Stored data:
******
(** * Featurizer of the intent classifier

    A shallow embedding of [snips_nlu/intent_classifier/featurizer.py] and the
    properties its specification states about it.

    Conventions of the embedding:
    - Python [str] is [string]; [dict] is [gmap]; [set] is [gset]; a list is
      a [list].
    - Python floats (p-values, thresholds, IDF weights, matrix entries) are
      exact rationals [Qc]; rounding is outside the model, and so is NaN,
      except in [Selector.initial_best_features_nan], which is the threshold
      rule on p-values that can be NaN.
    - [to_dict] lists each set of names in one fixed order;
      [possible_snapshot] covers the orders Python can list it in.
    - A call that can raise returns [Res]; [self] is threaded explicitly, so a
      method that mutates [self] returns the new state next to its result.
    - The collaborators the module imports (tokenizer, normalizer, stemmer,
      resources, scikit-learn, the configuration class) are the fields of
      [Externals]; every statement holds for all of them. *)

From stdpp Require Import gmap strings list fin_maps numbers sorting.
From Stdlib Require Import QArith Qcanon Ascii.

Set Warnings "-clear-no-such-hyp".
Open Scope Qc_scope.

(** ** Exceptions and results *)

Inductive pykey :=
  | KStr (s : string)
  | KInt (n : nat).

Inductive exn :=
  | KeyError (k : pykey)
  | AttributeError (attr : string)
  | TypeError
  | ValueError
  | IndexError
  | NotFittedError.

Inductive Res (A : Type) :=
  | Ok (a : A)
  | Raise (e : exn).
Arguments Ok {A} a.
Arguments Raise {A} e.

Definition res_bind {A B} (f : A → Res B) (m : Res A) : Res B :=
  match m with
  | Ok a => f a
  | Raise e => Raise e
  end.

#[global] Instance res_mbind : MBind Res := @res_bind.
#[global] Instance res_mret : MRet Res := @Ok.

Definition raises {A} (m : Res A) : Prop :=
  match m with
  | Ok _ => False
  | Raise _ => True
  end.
******
WHAT YOU HAVE TO DO: Only lines that hold the string "values" belong in the answer, so copy every one of them from the records.

TASK SOLUTION:
    - Python floats (p-values, thresholds, IDF weights, matrix entries) are
      rule on p-values that can be NaN.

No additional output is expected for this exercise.